In one form, the lateral wellbore completion string includes an annulus sealing means expanded against the surrounding wall of open-hole lateral wellbore to control the location of the fracturing along the length of the wellbore. In one form, the annulus sealing means is set prior to reconfiguring the ported sleeve from its closed configuration to its open configuration. In one form, the intervention string includes a sealing means and the sealing means is set to form a straddle across the communication port(s) prior to reconfiguring the ported sleeve from its closed configuration to its open configuration. In one form, a proppant is added to the fracturing fluid to keep the hydraulic fractures open after injection of the fracturing fluid stops. In one form, the primary wellbore completion string is provided with one or a plurality of ported sleeves and the intervention string is used to conduct fracturing operations in the primary wellbore after completion of the multilateral junction. In one form, the production zone is one of a plurality of production zones and lateral wellbore completion string is provided with a corresponding plurality of ported sleeves and a corresponding plurality of annulus sealing means to allow the independent fracturing of a plurality of production zones. In one form, each ported sleeve is positioned adjacent to a production zone. In one form, a first ported sleeve is opened to conduct hydraulic fracturing at a first production zone and then left open to allow production of formation fluids from the first production zone. In one form, when production from the first production zone drops off over time, the intervention string is run into the primary or lateral wellbore to close the first ported sleeve at the first production zone and open a second ported sleeve at a second production location and hydraulic fracturing is conducted at the second production location. In one form, the second production location is closer to the multilateral junction than the first production location.

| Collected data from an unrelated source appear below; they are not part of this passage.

(* ===== verification/RadixSort.v ===== *)
(** * workloads/sort: what a pass and a unit compute

    A pass of the radix sort of SortUnit.v, under any schedules, sorts its entries by
    one digit as [bucket_sort] does: the counts and places are those of [rank], the
    stores of the moves go to places all different, so their order does not matter.
    Eight passes make the one sorted permutation of the input. *)

From S2P Require Export SortUnit.

(** ** One pass *)

Lemma digit_of_value k sh : 0 ≤ sh → digit_of k sh = (k / 2 ^ sh) mod 256.
Proof.
  intros Hs. unfold digit_of. change (kRadix - 1) with (Z.ones 8).
  rewrite Z.land_ones, Z.shiftr_div_pow2 by lia. done.
Qed.

Lemma digit_of_range k sh : 0 ≤ digit_of k sh < 256.
Proof.
  unfold digit_of. change (kRadix - 1) with (Z.ones 8). rewrite Z.land_ones by lia.
  apply Z.mod_pos_bound. lia.
Qed.

Lemma mapM_tabulate {A} (f : Z → option A) (g : Z → A) n :
  (∀ i, 0 ≤ i < Z.of_nat n → f i = Some (g i)) → mapM f (tabulate id n) = Some (tabulate g n).
Proof.
  intros H. apply mapM_Some. apply Forall2_same_length_lookup_2.
  { by rewrite !length_tabulate. }
  intros i x y Hx Hy. pose proof (lookup_lt_Some _ _ _ Hx) as Hi. rewrite length_tabulate in Hi.
  rewrite lookup_tabulate in Hx by done. rewrite lookup_tabulate in Hy by done. injection Hx as <-. injection Hy as <-.
  apply H. lia.
Qed.

Lemma imap_tabulate {A B} (f : nat → A → B) (g : Z → A) n :
  imap f (tabulate g n) = tabulate (λ i, f (Z.to_nat i) (g i)) n.
Proof.
  apply list_eq. intros i. rewrite list_lookup_imap. destruct (decide (i < n)%nat).
  - rewrite !lookup_tabulate by done. cbn. by rewrite Nat2Z.id.
  - by rewrite !lookup_ge_None_2 by (rewrite length_tabulate; lia).
Qed.

Lemma counter_slot r d : 0 ≤ d < 256 → (r * kRadix + d) / 256 = r ∧ (r * kRadix + d) mod 256 = d.
Proof. change kRadix with 256. intros. split; dlia. Qed.

(** Each of [tasks] tasks of [per] stores has all of them made. *)
Definition complete (tasks per : nat) (schedule : list nat) : Prop :=
  schedule ≡ₚ concat (tabulate (λ i, replicate per (Z.to_nat i)) tasks).

Lemma complete_runs_all (task : Z → list Write) n per schedule :
  (∀ i, 0 ≤ i < Z.of_nat n → length (task i) = per) →
  complete n per schedule → runs_all (tabulate task n) schedule.
Proof.
  unfold complete, runs_all. intros Hlen ->. apply reflexive_eq. f_equal.
  rewrite imap_tabulate. apply tabulate_ext. intros i Hi. by rewrite Hlen.
Qed.

(** Two lists that give the same words are one. *)
Lemma load_list_eq (l k : list Z) :
  length l = length k → (∀ p, 0 ≤ p < size_of k → load l p = load k p) → l = k.
Proof.
  intros Hlen H. apply list_eq. intros i. destruct (decide (i < length k)%nat).
  - specialize (H (Z.of_nat i) ltac:(unfold size_of; lia)).
    rewrite !load_lookup, Nat2Z.id in H by lia. done.
  - by rewrite !lookup_ge_None_2 by lia.
Qed.

Section OnePass.
Context (es : list Entry) (sh : Z) (chunks span : nat) (first : bool).
Hypothesis es_length : length es = (chunks * span)%nat.
Hypothesis es_fit : size_of es < 2 ^ 32.
Hypothesis keys_fit : Forall (λ e, in_word 8 (key e) ∧ in_word 4 (index e)) es.
(** The first pass has no indices: an entry's index is its position. *)
Hypothesis first_positions : first = true → index <$> es = tabulate id (length es).

Abbreviation dig := (λ e, digit_of (key e) sh).
Abbreviation count := (cnt dig).

Definition the_pass : Pass :=
  {| src_keys := array 8 (key <$> es);
     src_indices := if first then [] else array 4 (index <$> es);
     range_keys := Z.of_nat span; shift := sh |}.

(** The entries of a range. *)
Definition range_of (r : nat) : list Entry := take span (drop (r * span) es).

Lemma load_key p e : es !! p = Some e → load_le64 (src_keys the_pass) (Z.of_nat p * kKeyBytes) = Some (key e).
Proof.
  intros He. apply (load_array 8).
  - by rewrite list_lookup_fmap, He.
  - by apply (Forall_lookup_1 _ _ _ _ keys_fit He).
Qed.

Lemma load_index p e :
  es !! p = Some e →
  (if bool_decide (src_indices the_pass = []) then Some (u32 (Z.of_nat p))
   else load_le32 (src_indices the_pass) (Z.of_nat p * kIndexBytes)) = Some (index e).
Proof.
  intros He. pose proof (lookup_lt_Some _ _ _ He) as Hp. unfold the_pass. cbn [src_indices].
  destruct first eqn:Ef.
  - rewrite bool_decide_true by done. f_equal.
    pose proof (f_equal (lookup p) (first_positions eq_refl)) as E.
    rewrite list_lookup_fmap, He, lookup_tabulate in E by done. injection E as ->.
    apply u32_small. unfold in_u32, size_of in *. lia.
  - rewrite bool_decide_false.
    + apply (load_array 4); [by rewrite list_lookup_fmap, He|].
      by apply (Forall_lookup_1 _ _ _ _ keys_fit He).
    + intros Hnil. apply (f_equal size_of) in Hnil. rewrite size_array in Hnil.
      unfold size_of in Hnil. rewrite length_fmap in Hnil. cbn in Hnil. lia.
Qed.

Lemma take_drop_succ (p turns : nat) e :
  es !! p = Some e → take (S turns) (drop p es) = e :: take turns (drop (S p) es).
Proof. intros He. by rewrite (drop_S _ _ _ He). Qed.

Lemma count_keys_spec turns p (f : Z → Z) :
  (p + turns ≤ length es)%nat →
  (∀ d, 0 ≤ d < 256 → 0 ≤ f d ∧ f d + Z.of_nat turns < 2 ^ 32) →
  count_keys the_pass turns (Z.of_nat p) (tabulate f 256)
  = Some (tabulate (λ d, f d + count d (take turns (drop p es))) 256).
Proof.
  revert p f. induction turns as [|turns IH]; intros p f Hp Hf; cbn [count_keys].
  { f_equal. apply tabulate_ext. intros d _. rewrite take_0. change (count d []) with 0. lia. }
  destruct (lookup_lt_is_Some_2 es p ltac:(lia)) as [e He].
  rewrite (load_key p e He). cbn [mbind option_bind]. fold (dig e). cbn [shift the_pass].
  pose proof (digit_of_range (key e) sh) as Hd. rewrite load_tabulate by lia.
  cbn [mbind option_bind]. rewrite store_tabulate by lia. cbn [mbind option_bind].
  replace (Z.of_nat p + 1) with (Z.of_nat (S p)) by lia. rewrite IH; [|lia|].
  - f_equal. apply tabulate_ext. intros d Hd'. rewrite (take_drop_succ p turns e He), cnt_cons.
    pose proof (Hf d Hd'). case_decide as Ec.
    + rewrite decide_True by done. rewrite u32_small by (unfold in_u32; subst; lia). subst. lia.
    + rewrite decide_False by congruence. lia.
  - intros d Hd'. pose proof (Hf d Hd'). case_decide; subst; [|lia].
    rewrite u32_small by (unfold in_u32; lia). lia.
Qed.

Lemma range_fits r : (r < chunks)%nat → (r * span + span ≤ length es)%nat.
Proof. intros. rewrite es_length. nia. Qed.

(** The stores of the counting tasks. *)
Definition count_writes (r : Z) : list Write :=
  tabulate (λ d, WriteCounter (r * kRadix + d) (count d (range_of (Z.to_nat r)))) 256.

Lemma count_range_spec r :
  0 ≤ r < Z.of_nat chunks → count_range the_pass r = Some (count_writes r).
Proof.
  intros Hr. unfold count_range. cbn [range_keys the_pass]. rewrite Nat2Z.id.
  change (Z.to_nat kRadix) with 256%nat.
  assert (E0 : replicate 256 0 = tabulate (λ _, 0) 256) by reflexivity. rewrite E0.
  replace (r * Z.of_nat span) with (Z.of_nat (Z.to_nat r * span)) by lia.
  pose proof (range_fits (Z.to_nat r) ltac:(lia)) as Hfit.
  rewrite count_keys_spec; [|done|].
  - cbn [mbind option_bind]. apply (f_equal Some). rewrite imap_tabulate. unfold count_writes.
    apply tabulate_ext. intros d Hd. rewrite Z2Nat.id by lia. done.
  - intros d _. unfold size_of in es_fit. lia.
Qed.

(** Counter [s] is for range [s / 256] and digit [s mod 256]. *)
Definition counted (s : Z) : Z := count (s mod 256) (range_of (Z.to_nat (s / 256))).


(** Where range [r] starts writing the digit [d]. *)
Definition base (r : nat) (d : Z) : Z := below dig d es + count d (take (r * span) es).

Lemma base_succ r d : base (S r) d = base r d + count d (range_of r).
Proof.
  unfold base, range_of. replace (S r * span)%nat with (r * span + span)%nat by lia.
  rewrite <- take_take_drop, cnt_app. lia.
Qed.

Lemma base_chunks d : base chunks d = base 0 (d + 1).
Proof.
  unfold base. rewrite <- es_length, firstn_all, below_succ.
  cbn [Nat.mul]. rewrite take_0. change (count (d + 1) []) with 0. lia.
Qed.

Lemma base_bound r d : 0 ≤ base r d ≤ size_of es.
Proof.
  unfold base. pose proof (below_le dig d es). pose proof (below_le dig (d + 1) es) as Hb.
  rewrite below_succ in Hb. pose proof (cnt_nonneg dig d (take (r * span) es)).
  pose proof (cnt_take_le dig d es (r * span)). lia.
Qed.

Lemma count_bound d r : 0 ≤ count d (range_of r) ≤ size_of es.
Proof.
  split; [apply cnt_nonneg|]. etransitivity; [apply cnt_le|]. unfold range_of, size_of.
  rewrite length_take, length_drop. lia.
Qed.

Definition slots : nat := (chunks * 256)%nat.

Lemma load_counter (g : Z → Z) r d :
  (r < chunks)%nat → 0 ≤ d < 256 → in_word 4 (g (Z.of_nat r * kRadix + d)) →
  load_le32 (array 4 (tabulate g slots)) ((Z.of_nat r * kRadix + d) * kCounterBytes)
  = Some (g (Z.of_nat r * kRadix + d)).
Proof.
  intros Hr Hd Hw. change kRadix with 256 in *. unfold slots.
  pose proof (load_array 4 (tabulate g (chunks * 256)) (r * 256 + Z.to_nat d)
    (g (Z.of_nat r * 256 + d))) as H.
  replace (Z.of_nat (r * 256 + Z.to_nat d)) with (Z.of_nat r * 256 + d) in H by lia.
  apply H; [|done]. rewrite lookup_tabulate by nia. do 2 f_equal. lia.
Qed.

Lemma store_counter (g : Z → Z) r d v :
  (r < chunks)%nat → 0 ≤ d < 256 →
  store_le32 (array 4 (tabulate g slots)) ((Z.of_nat r * kRadix + d) * kCounterBytes) v
  = Some (array 4 (tabulate (λ s, if decide (s = Z.of_nat r * kRadix + d) then v else g s) slots)).
Proof.
  intros Hr Hd. change kRadix with 256 in *. unfold slots.
  pose proof (store_array 4 (tabulate g (chunks * 256)) (r * 256 + Z.to_nat d) v) as H.
  replace (Z.of_nat (r * 256 + Z.to_nat d)) with (Z.of_nat r * 256 + d) in H by lia.
  change kCounterBytes with (Z.of_nat 4). rewrite length_tabulate in H.
  unfold store_le32. rewrite H by nia. rewrite insert_tabulate by nia.
  do 2 f_equal. apply tabulate_ext. intros s _. 
  replace (Z.of_nat (r * 256 + Z.to_nat d)) with (Z.of_nat r * 256 + d) by lia. done.
Qed.

(** The places of the digit [d] from range [r] on. *)
Definition with_places (r : nat) (d : Z) (g : Z → Z) (s : Z) : Z :=
  if decide (s mod 256 = d ∧ Z.of_nat r ≤ s / 256) then base (Z.to_nat (s / 256)) d else g s.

In one form, the kick-over tool has a first configuration in which the kick-over tool is straight for running into the primary wellbore, and a second configuration in which the kick-over tool is bent at a predetermined angle responsive to a fluid being pumped through the kick-over tool at a given pressure or flow rate. In one form, the predetermined angle of the kick-over tool is a function of the angle of deviation of the lateral wellbore relative to the primary wellbore at the multilateral junction. In one form, the kick-over tool is a non-indexing kick-over tool and the intervention string is run into the primary wellbore on a drill string. In one form, the intervention string includes an indexing sub in addition to the kick-over tool, and the intervention string may be run into the primary wellbore using coiled tubing and the indexing sub provides rotation to the kick-over tool. In one form, the system further comprises a locating means positioned at a predetermined depth in the primary wellbore for tagging the kick-over tool to access the lateral wellbore window of the multilateral junction when the kick-over tool is activated from its first configuration to its second configuration. In one form, the locating means is a no-go collar or a locating sub located in the primary wellbore. In one form, the locating means is a closed main flow isolation valve in the primary wellbore liner or in a primary wellbore completion string. In one form, the intervention string engages a ported sleeve actuating means in the lateral wellbore completion string to reconfigure the ported sleeve between its open configuration and its closed configuration. In one form, the ported sleeve has one or more communication ports and the intervention string includes a sealing means for straddling the communication ports of the ported sleeve. In one form, the sealing means is hydraulically actuated, electrically actuated, mechanically actuated or chemically actuated. In one form, the lateral wellbore completion string includes an annulus sealing means positioned on an outer diameter of the lateral wellbore completion string wherein the annulus sealing means is expandable to isolate the lateral wellbore annulus to prevent the flow of fluids along the lateral wellbore annulus back to the multilateral junction. In one form, the lateral wellbore is one of a plurality of lateral wellbores and the multilateral junction is one of a corresponding plurality of multilateral junctions.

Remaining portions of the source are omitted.